30 Fla. L. Weekly S172d
SANDRA MALU, Petitioner, v. SECURITY NATIONAL INSURANCE COMPANY, Respondent. Supreme Court of Florida. Case No. SC03-1327. LAZARO PADILLA, et al., Petitioners, v. LIBERTY MUTUAL INSURANCE COMPANY, et al., Respondents. Case No. SC03-1432. March 17, 2005. Two Cases Consolidated: SC03-1327 – Application for Review of the Decision of the District Court of Appeal – Certified Direct Conflict of Decisions. Fourth District – Case No. 4D02-391 (Broward County). Counsel: Carlos Lidsky of Lidsky, Vaccaro and Montes, Hialeah, Diane H. Tutt and Sharon C. Degnan of Diane H. Tutt, P.A., Plantation, for Petitioner. Beth T. Vogelsang of Barranco, Kircher, and Vogelsang, P.A., Miami, for Respondent. SC03-1432 – Application for Review of the Decision of the District Court of Appeal – Certified Direct Conflict of Decisions. Third District – Case Nos. 3D01-1187 and 3D01-2526 (Dade County). Counsel: Carlos Lidsky of Lidsky, Vaccaro and Montes, Hialeah, Diane H. Tutt and Sharon C. Degnan of Diane H. Tutt, P.A., Plantation, for Petitioner. Nina K. Brown, Mark S. Shapiro and Jennifer Cohen Glasser of Akerman Senterfitt, Miami, on behalf of Liberty Mutual Insurance Company; and Doreen E. Lasch of Conroy, Simberg, Ganon, Krevens and Abel, P.A., on behalf of Urban Insurance Company of Pennsylvania, for Respondents.CORRECTED OPINION[Original Opinion at 30 Fla. L. Weekly S145a]
Editor’s note. At 30 Fla. L. Weekly S146, right-hand column, third full paragraph, the second sentence is corrected by substituting “were” for “was.” The corrected sentence reads as follows. “In response to the complaints, both Liberty Mutual and Urban filed extensive motions to dismiss, arguing that the amounts they paid to their insureds in connection with transportation to obtain medical treatment were reasonable as a matter of law.”

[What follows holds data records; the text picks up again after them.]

(** ** What the boot loader and the linker deliver *)

Definition fb_sized (fb : limine_framebuffer) : Prop := is_u64 (fb_width fb) ∧ is_u64 (fb_height fb).
Definition entry_sized (e : limine_memmap_entry) : Prop := is_u64 (me_base e) ∧ is_u64 (me_length e).

(** The integers of the responses are the 64-bit fields of the protocol. *)
Record limine_typed (info : Limine) : Prop := {
  lt_framebuffers : ∀ fbs, framebuffer_response info = Some fbs → Forall fb_sized fbs;
  lt_memmap : ∀ entries, memmap_response info = Some entries → Forall entry_sized entries;
  lt_hhdm : ∀ h, hhdm_response info = Some h → is_u64 h
}.

Definition symbols_typed (syms : Symbols) : Prop := is_u64 (sym_gdt syms) ∧ is_u64 (sym_idt syms).

Section Boot.
Context {PD : PortDevice}.

Lemma typed_fatal {A} message (T : A → Prop) : Print.format_ok (line message) [] = true →
  typed (fatal message) T.
Proof.
  intros Hf. eapply keeps_bind; [by apply typed_kprintf | intros _ _; apply typed_halt].
Qed.

Lemma typed_translate_entries entries : Forall entry_sized entries →
  typed (translate_entries entries) (Forall region_typed).
Proof.
  induction 1 as [| e rest He _ IH]; cbn [translate_entries]; [by apply keeps_ret |].
  case_match.
  - eapply keeps_bind; [exact IH | intros rs Hrs]. apply keeps_ret. by constructor.
  - eapply keeps_bind; [by apply typed_kprintf | intros _ _; apply typed_halt].
Qed.

Lemma typed_translate_memmap entries : Forall entry_sized entries →
  typed (translate_memmap entries) (Forall region_typed).
Proof.
  intros He. unfold translate_memmap. case_match; [by apply typed_fatal | by apply typed_translate_entries].
Qed.

Lemma typed_check_responses info : limine_typed info →
  typed (check_responses info) (λ '(fb, entries, h, _), fb_sized fb ∧ Forall entry_sized entries ∧ is_u64 h).
Proof.
  intros [Hfb Hm Hh]. unfold check_responses. case_match; [by apply typed_fatal |].
  destruct (framebuffer_response info) as [[| fb rest] |]; try by apply typed_fatal.
  eapply keeps_bind; [apply typed_write | intros _ _].
  destruct (memmap_response info); [| by apply typed_fatal].
  destruct (hhdm_response info); [| by apply typed_fatal].
  destruct (kernel_address_response info); [| by apply typed_fatal]. apply keeps_ret.
  split; [| auto]. by apply (Forall_inv (Hfb _ eq_refl)).
Qed.

Lemma typed_start_console syms : symbols_typed syms → typed (start_console syms) (λ _, True).
Proof.
  intros [Hg Hi]. unfold start_console. eapply keeps_bind; [by apply typed_gdt_init | intros _ _].
  eapply keeps_bind; [by apply typed_idt_init | intros _ _]. typing.
  eapply (keeps_bind _ _ _ (λ _, True)); [| intros _ _; typing].
  apply keeps_modify; [| done]. intros s [? ? ? ? ?]. by split.
Qed.

Lemma typed_print_translation space name a e :
  (∀ x y z, Print.format_ok (line (name ++ "%p -> %p (expect %p)")) [va_int x; va_int y; va_int z] = true) →
  typed (print_translation space name a e) (λ _, True).
Proof. intros Hf. eapply keeps_bind; [apply typed_translate | intros p _]. by apply typed_kprintf. Qed.

Lemma typed_print_translations space L fb h : typed (print_translations space L fb h) (λ _, True).
Proof.
  unfold print_translations. eapply keeps_bind; [by apply typed_kprintf | intros _ _].
  eapply keeps_bind; [apply typed_translate | intros p _].
  eapply keeps_bind; [by apply typed_kprintf | intros _ _].
  do 3 (eapply keeps_bind; [by apply typed_print_translation | intros _ _]).
  by apply typed_print_translation.
Qed.

Lemma pixel_typed fb x y : is_u32 (pixel fb x y).
Proof.
  unfold pixel. assert (∀ v, is_u32 (u32 v)) as Hu by (intros v; by apply Z.mod_pos_bound).
  set (a := u32 (Z.shiftl _ 8)). set (b := u32 (u64 (x * 255) / _)).
  assert (is_u32 a ∧ is_u32 b) as [Ha Hb] by (split; apply Hu). clearbody a b. unfold is_u32 in *.
  assert (∀ v, 0 <= v → v < 4294967296 ↔ Z.log2 v < 32) as Hl.
  { intros v Hv. change 4294967296 with (2 ^ 32). destruct (decide (v = 0)) as [-> |]; [done |].
    rewrite Z.log2_lt_pow2 by lia. done. }
  assert (0 <= Z.lor a b) by (apply Z.lor_nonneg; lia). split; [done |]. apply Hl; [done |].
  rewrite Z.log2_lor by lia. apply Z.max_lub_lt; apply Hl; lia.
Qed.

Lemma typed_draw fb : fb_sized fb → typed (draw_framebuffer fb) (λ _, True).
Proof.
  intros [Hw Hh]. assert (is_u64 0) by (by unfold is_u64). unfold draw_framebuffer.
  apply typed_for_each; [done | done |]. intros y _. apply typed_for_each; [done | done |]. intros x _.
  apply keeps_store32; [| done]. intros s [? ? ? ? ?]. split; try done.
  simpl. apply map_Forall_insert_2; [apply pixel_typed | done].
Qed.

Lemma typed_write_null ctx : typed (write_null ctx) (λ _, True).
Proof.
  unfold write_null. eapply keeps_bind; [apply typed_gets | intros s _].
  case_match; [apply keeps_fault |]. eapply keeps_bind.
  - apply typed_on_cpu. intros c [? ? ? ? ? ?]. split; try done.
  - intros _ _. cbv zeta. case_match; [apply typed_isr_handler | apply keeps_fault].
Qed.

Lemma typed_load_address_space space : space_typed space →
  typed (Vmm.load_address_space space) (λ _, True).
Proof.
  intros [_ Hp]. apply keeps_modify; [| done]. intros s [? ? [? ? ? ? ? ?] ? ?]. split; try done.
Qed.

Lemma typed_print_segments syms L : typed (print_segments syms L) (λ _, True).
Proof. unfold print_segments, print_segment. typing. Qed.

Lemma typed_verify_base regions vb pb : typed (verify_base regions vb pb) (λ _, True).
Proof.
  unfold verify_base. do 2 (eapply keeps_bind; [by apply typed_kprintf | intros _ _]).
  case_match; [by apply typed_fatal | by apply typed_kprintf].
Qed.

Lemma typed_build_space space regions h layout : Forall region_typed regions → is_u64 h →
  space_typed space → typed (build_space space regions h layout) space_typed.
Proof.
  intros Hr Hh Hsp. unfold build_space. eapply keeps_bind; [by apply typed_build | intros [built sp] Hsp'].
  case_match; [by apply typed_fatal | by apply keeps_ret].
Qed.

(** Nothing comes after the end of [kmain]. *)
Lemma typed_run_kernel space layout fb h ctx : space_typed space → fb_sized fb →
  typed (run_kernel space layout fb h ctx) (λ _, False).
Proof.
  intros Hsp Hfb. unfold run_kernel.
  eapply keeps_bind; [apply typed_print_translations | intros _ _].
  eapply keeps_bind; [by apply typed_kprintf | intros _ _].
  eapply keeps_bind; [by apply typed_load_address_space | intros _ _].
  eapply keeps_bind; [by apply typed_kprintf | intros _ _].
  eapply keeps_bind; [by apply typed_draw | intros _ _].
  eapply keeps_bind; [apply typed_write | intros _ _].
  eapply keeps_bind; [apply typed_write_null | intros _ _; apply typed_halt].
Qed.

Lemma typed_kmain syms info ctx space : symbols_typed syms → limine_typed info → space_typed space →
  typed (kmain syms info ctx space) (λ _, False).
Proof.
  intros Hs Hi Hsp. unfold kmain. eapply keeps_bind; [by apply typed_start_console | intros _ _].
  eapply keeps_bind; [by apply typed_check_responses | intros [[[fb entries] h] [vb pb]] (Hfb & He & Hh)].
  eapply keeps_bind; [by apply typed_translate_memmap | intros regions Hr].
  eapply keeps_bind; [apply typed_verify_base | intros _ _].
  cbv zeta. eapply keeps_bind; [apply typed_print_segments | intros _ _].
  eapply keeps_bind; [by apply typed_pmm_init | intros _ _].
  eapply keeps_bind; [by apply typed_build_space | intros sp Hsp'; by apply typed_run_kernel].
Qed.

Footnote 2 is revised to read as follows:
2In a separate proceeding, Padilla filed a request with the DOI for a declaratory statement on whether it had primary jurisdiction to determine rates of reimbursement for automobile mileage payable under PIP insurance policies. The DOI dismissed the request, and Padilla appealed to the First District Court of Appeal. The First District affirmed the dismissal, holding that administrative agencies should not issue declaratory statements that could interfere with pending judicial proceedings. The First District further held that the DOI did not have statutory authority to set mileage reimbursement rates. Padilla v. Liberty Mutual Ins. Co., 832 So. 2d 916, 920 n.3 (Fla. 1st DCA 2002). In the present appeal, respondents do not assert the doctrine of primary jurisdiction as a basis for affirming the dismissal. Security National explicitly abandoned the claim, Liberty Mutual declared that primary jurisdiction is no longer an issue in this case, and Urban claimed that the question of jurisdiction over determining reasonable rates of reimbursement is a moot issue since the PIP statute does not provide for such benefit. We therefore decline to address it.